3 de jun. de 2010

À procura...

Pretendo chegar a um lugar aonde eu não me sinta sozinha mesmo cercada por multidão. Eu estava perdida dentro de mim mesma, quebrada por dentro, e ainda hoje tenho essa sensação. Não posso gritar, não posso chorar, não posso lamentar, pois estou presa, presa em mim mesma. Os meus [problemas] exteriores sempre me obrigando a interiorizar. A manter-me distante daquela luz no fim do túnel minha salvação, minha liberdade. Não me refiro especificamente a algum tipo de fato social- mais precisamente a uma religião- mas a um encontro comigo mesma.
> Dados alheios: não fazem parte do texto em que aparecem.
(* ===== verification/VmKernel.v ===== *)
(** * The kernel's address space

    [kvmmake] of vm.c with [proc_mapstacks] of proc.c: the page table that
    every hart runs on.  What it maps is stated region by region, as
    memlayout.h draws it. *)

From stdpp Require Import relations.
From S2P Require Import Prelude KString Buddy Vm VmWalk VmSpec VmThms.

(** ** Code that may run out of memory *)

(** It returns with [Q]; or [R] holds, and it panics with one of the
    messages. *)
Definition or_panics {S A} (R : Prop) (msgs : list string) (m : M S A) (s : S) (Q : A -> S -> Prop) : Prop :=
  wp m s Q \/ R /\ exists msg, msg ∈ msgs /\ m s = Panic msg.

Section OrPanics.
  Context {S : Type} (R : Prop) (msgs : list string).

Lemma op_wp {A} (m : M S A) s Q : wp m s Q -> or_panics R msgs m s Q.
Proof. by left. Qed.
Lemma op_ret {A} (a : A) s (Q : A -> S -> Prop) : Q a s -> or_panics R msgs (ret a) s Q.
Proof. intros HQ. apply op_wp. by apply wp_ret. Qed.
Lemma op_panic {A} msg s (Q : A -> S -> Prop) : R -> msg ∈ msgs -> or_panics R msgs (panic msg) s Q.
Proof. intros HR Hm. right. split; [done|]. by exists msg. Qed.
Lemma op_bind {A B} (m : M S A) (k : A -> M S B) s Q : or_panics R msgs m s (fun a s' => or_panics R msgs (k a) s' Q) -> or_panics R msgs (bind m k) s Q.
Proof.
  intros [(a & s' & E & [(b & s2 & E2 & HQ)|(HR & msg & Hm & E2)])|(HR & msg & Hm & E)].
  - left. exists b, s2. split; [|done]. unfold bind. by rewrite E.
  - right. split; [done|]. exists msg. split; [done|]. unfold bind. by rewrite E.
  - right. split; [done|]. exists msg. split; [done|]. unfold bind. by rewrite E.
Qed.
Lemma op_bind_wp {A B} (m : M S A) (k : A -> M S B) s Q : wp m s (fun a s' => or_panics R msgs (k a) s' Q) -> or_panics R msgs (bind m k) s Q.
Proof. intros H. by apply op_bind, op_wp. Qed.
Lemma op_mono {A} (m : M S A) s (P Q : A -> S -> Prop) : or_panics R msgs m s P -> (forall a s', P a s' -> Q a s') -> or_panics R msgs m s Q.
Proof. intros [H|H] HPQ; [left; by eapply wp_mono | by right]. Qed.
Lemma op_for_range (I : Z -> S -> Prop) (body : Z -> M S unit) (lo hi : Z) s (Q : unit -> S -> Prop) : lo <= hi -> I lo s ->
  (forall i s, lo <= i < hi -> I i s -> or_panics R msgs (body i) s (fun _ s' => I (i + 1) s')) -> (forall s, I hi s -> Q tt s) -> or_panics R msgs (for_range lo hi body) s Q.
Proof.
  intros Hle H0 Hb HQ. unfold for_range. remember (Z.to_nat (hi - lo)) as n eqn:En. revert lo s Hle H0 Hb En. induction n as [|n IH]; intros lo s Hle H0 Hb En; cbn [for_n].
  - apply op_ret, HQ. by replace hi with lo by lia.
  - apply op_bind. eapply op_mono; [apply Hb; [lia | done]|]. intros [] s' H'. apply IH; [lia | done | | lia]. intros i s2 Hi. apply Hb. lia.
Qed.

End OrPanics.

(** ** The map *)

Definition RW : Z := Z.lor PTE_R PTE_W.
Definition RX : Z := Z.lor PTE_R PTE_X.

(** The pages that building the map may take: the root, two tables for each
    region of two megabytes, and the stacks. *)
Definition KERNEL_PAGES : Z := 333.

(** The constants of memlayout.h in linear arithmetic. *)
Ltac kunfold := unfold TRAPFRAME in *; unfold UART0, VIRTIO0, PLIC, KERNBASE, PHYSTOP, TRAMPOLINE, MAXVA, PGSIZE in *; change (2 ^ 38) with 274877906944 in *; change (2 ^ 55) with 36028797018963968 in *.
Ltac kconst := first [reflexivity | (split; [discriminate | reflexivity]) | (kunfold; lia) | (kunfold; dlia)].
Ltac kregions := unfold regions, KERNEL_PAGES; kunfold; repeat (rewrite (proj2 (Z.eqb_neq _ 0)) by lia); dlia.
Ltac krange := kunfold; repeat (rewrite bool_decide_false by lia); reflexivity.

Section Kernel.
  Context {A : Type} `{PA : PageAllocator A}.
  Implicit Types (s : vms A) (own : owner) (H : Z -> Prop).

Section Build.
  (** The allocator that the construction starts with. *)
  Context (a0 : A).

(** It refuses one of those pages. *)
Definition refused : Prop := exists a', took false KERNEL_PAGES a0 a'.

(** The entries of the page table [root] are those of [f]; [n] bounds the
    pages taken. *)
Record kmapped (n : Z) s own H (root : Z) (f : Z -> Z) : Prop := {
  km_took : took true n a0 (al s);
  km_ok : pt_ok s own H;
  km_root : own root = Some (root, 2, 0);
  km_entry : forall va, 0 <= va < MAXVA -> entry (pm s) root va = f va
}.

Definition put_range (va size pa perm : Z) (f : Z -> Z) (va' : Z) : Z :=
  if bool_decide (va <= va' < va + size) then pte_of (pa + (page_of va' - va)) (Z.lor perm PTE_V) else f va'.

Lemma kvmmap_op n root va size pa perm s own H f (Q : unit -> vms A -> Prop) : kmapped n s own H root f -> n + 2 * regions va size <= KERNEL_PAGES ->
  va mod 4096 = 0 -> size mod 4096 = 0 -> 0 < size -> 0 <= va -> va + size <= MAXVA -> 0 <= perm < 1024 ->
  pa mod 4096 = 0 -> 0 < pa -> pa + size <= 2 ^ 55 -> (forall va', va <= va' < va + size -> f va' = 0) ->
  (forall s' own' H', grow s own H s' own' H' -> kmapped (n + 2 * regions va size) s' own' H' root (put_range va size pa perm f) -> Q tt s') -> or_panics refused ["kvmmap"; "kalloc"] (kvmmap root va pa size perm) s Q.
Proof.
  intros [Ht K Hr He] HN H1 H2 H3 H4 H5 H6 P1 P2 P3 Hf HQ. unfold kvmmap. apply op_bind_wp. apply (mappages_wp root va size pa perm s own H); try done.
  - intros k Hk. split; [|dlia]. dlia.
  - intros va' Hva. rewrite He, Hf by lia. done.
  - intros r s' own' H' k G Hm Hres Htk. destruct Hres as [[-> ->]|[-> _]]; [|apply op_panic; [exists (al s'); by eapply took_trans | set_solver]]. apply op_ret. apply (HQ s' own' H'); [done|].
    constructor; [by eapply took_trans | apply G | by apply G |]. intros va' Hva. rewrite (Hm root va' Hr Hva). unfold put_range.
    replace (va + 4096 * (size / 4096)) with (va + size) by dlia. case_bool_decide as E1; case_bool_decide as E2; [done | naive_solver | naive_solver | by apply He].
Qed.

(** ** The kernel stacks *)

(** The process whose kernel stack is at [va]; the pages between two stacks
    belong to nobody. *)
Definition stack_slot (va : Z) : option Z :=
  let d := TRAMPOLINE - 1 - va in
  if bool_decide (0 <= d < 2 * PGSIZE * NPROC /\ PGSIZE <= d mod (2 * PGSIZE)) then Some (d / (2 * PGSIZE)) else None.

Definition put_stacks (stk : Z -> Z) (i : Z) (f : Z -> Z) (va : Z) : Z :=
  match stack_slot va with Some j => if j <? i then pte_of (stk j) (Z.lor RW PTE_V) else f va | None => f va end.

Lemma stack_slot_spec va j : 0 <= j < NPROC -> stack_slot va = Some j <-> KSTACK j <= va < KSTACK j + PGSIZE.
Proof.
  intros Hj. unfold stack_slot, KSTACK, NPROC, PGSIZE in *. case_bool_decide as E; (split; [intros [= <-] || discriminate | intros Hv]).
  - dlia.
  - f_equal. dlia.
  - exfalso. apply E. dlia.
Qed.

Lemma put_stack stk i pa f va : 0 <= i < NPROC -> put_range (KSTACK i) PGSIZE pa RW (put_stacks stk i f) va = put_stacks (fun j => if j =? i then pa else stk j) (i + 1) f va.
Proof.
  intros Hi. unfold put_range, put_stacks. pose proof (stack_slot_spec va i Hi) as Hs. case_bool_decide as E.
  - apply Hs in E as E1. rewrite E1, (proj2 (Z.ltb_lt i (i + 1))), Z.eqb_refl by lia. f_equal. unfold page_of, KSTACK, TRAMPOLINE, MAXVA, PGSIZE in *. dlia.
  - destruct (stack_slot va) as [j|]; [|done]. assert (j <> i) as Hne by (intros ->; by apply E, Hs). rewrite (proj2 (Z.eqb_neq _ _) Hne). by destruct (Z.ltb_spec j i), (Z.ltb_spec j (i + 1)); try lia.
Qed.

(** The frames of the first [i] stacks: pages of their own. *)
Record stack_frames own H (H0 : Z -> Prop) (stk : Z -> Z) (i : Z) : Prop := {
  sf_frame : forall j, 0 <= j < i -> good_page (stk j) /\ ~ H0 (stk j) /\ H (stk j) /\ own (stk j) = None;
  sf_inj : forall j k, 0 <= j < i -> 0 <= k < i -> stk j = stk k -> j = k
}.

Lemma kalloc_wp s own H (Q : Z -> vms A -> Prop) : pt_ok s own H ->
  (forall a', pa_held a' H -> took false 0 (al s) a' -> Q 0 (mkVms (pm s) a')) ->
  (forall p a', good_page p -> ~ H p -> pa_held a' (fun q => q = p \/ H q) -> took true 1 (al s) a' -> Q p (mkVms (pm s) a')) -> wp kalloc s Q.
Proof.
  intros K H0 H1. unfold kalloc. apply wp_zoom. destruct (pa_alloc_ok (al s) H (pt_held _ _ _ K)) as (p & a' & E & Hor). exists p, a'. split; [exact E|].
  destruct Hor as [[-> Ha]|(Hg & Hn & Ha)]; [apply H0; [done | by apply took_refused] | apply H1; try done]. eapply took_one; [|exact E]. destruct Hg as (_ & Hg & _). lia.
Qed.

(** A page that was allocated and is not a page table. *)
Lemma held_more n s own H root f q a' : kmapped n s own H root f -> ~ H q -> pa_held a' (fun y => y = q \/ H y) -> took true 1 (al s) a' -> own q = None /\ kmapped (n + 1) (mkVms (pm s) a') own (fun y => y = q \/ H y) root f.
Proof.
  intros [Ht K Hr He] Hn Ha Ht1. split.
  - destruct (own q) as [[[? ?] ?]|] eqn:E; [|done]. exfalso. apply Hn. by apply (pt_page _ _ _ K _ _ _ _ E).
  - constructor; try done; [by eapply took_trans|]. destruct K as [K1 K2 K3 K4]. constructor; try done. intros p r l x Ep. destruct (K3 p r l x Ep) as (? & ? & ? & ?). auto.
Qed.

Lemma stack_regions i : 0 <= i < NPROC -> regions (KSTACK i) PGSIZE = 1.
Proof. intros Hi. unfold regions, KSTACK, TRAMPOLINE, MAXVA, PGSIZE, NPROC in *. cbn [Z.eqb]. dlia. Qed.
Sinto como se tudo o que eu faço não tenha sentido algum. Há dias em que era melhor não terem existido para mim. Muitas vezes eu tento “tentar” me entender; muitas vezes pessoas que convivem comigo também não me entendem.
O que realmente existe é um conflito interno, um conflito que venho combatendo há anos, e como já havia dito, às vezes acordo e pra mim nada faz sentido, tudo me irrita; meu humor muda tal qual como o tempo. Em dias ensolarados, sinto-me instável. Se esta chuvoso o que me resta é ficar trancada em meus pensamentos, com meus pensamentos. Estou tentando levar minha vida como posso, e até onde eu puder, outra vez estou vivendo minha vida sem mim.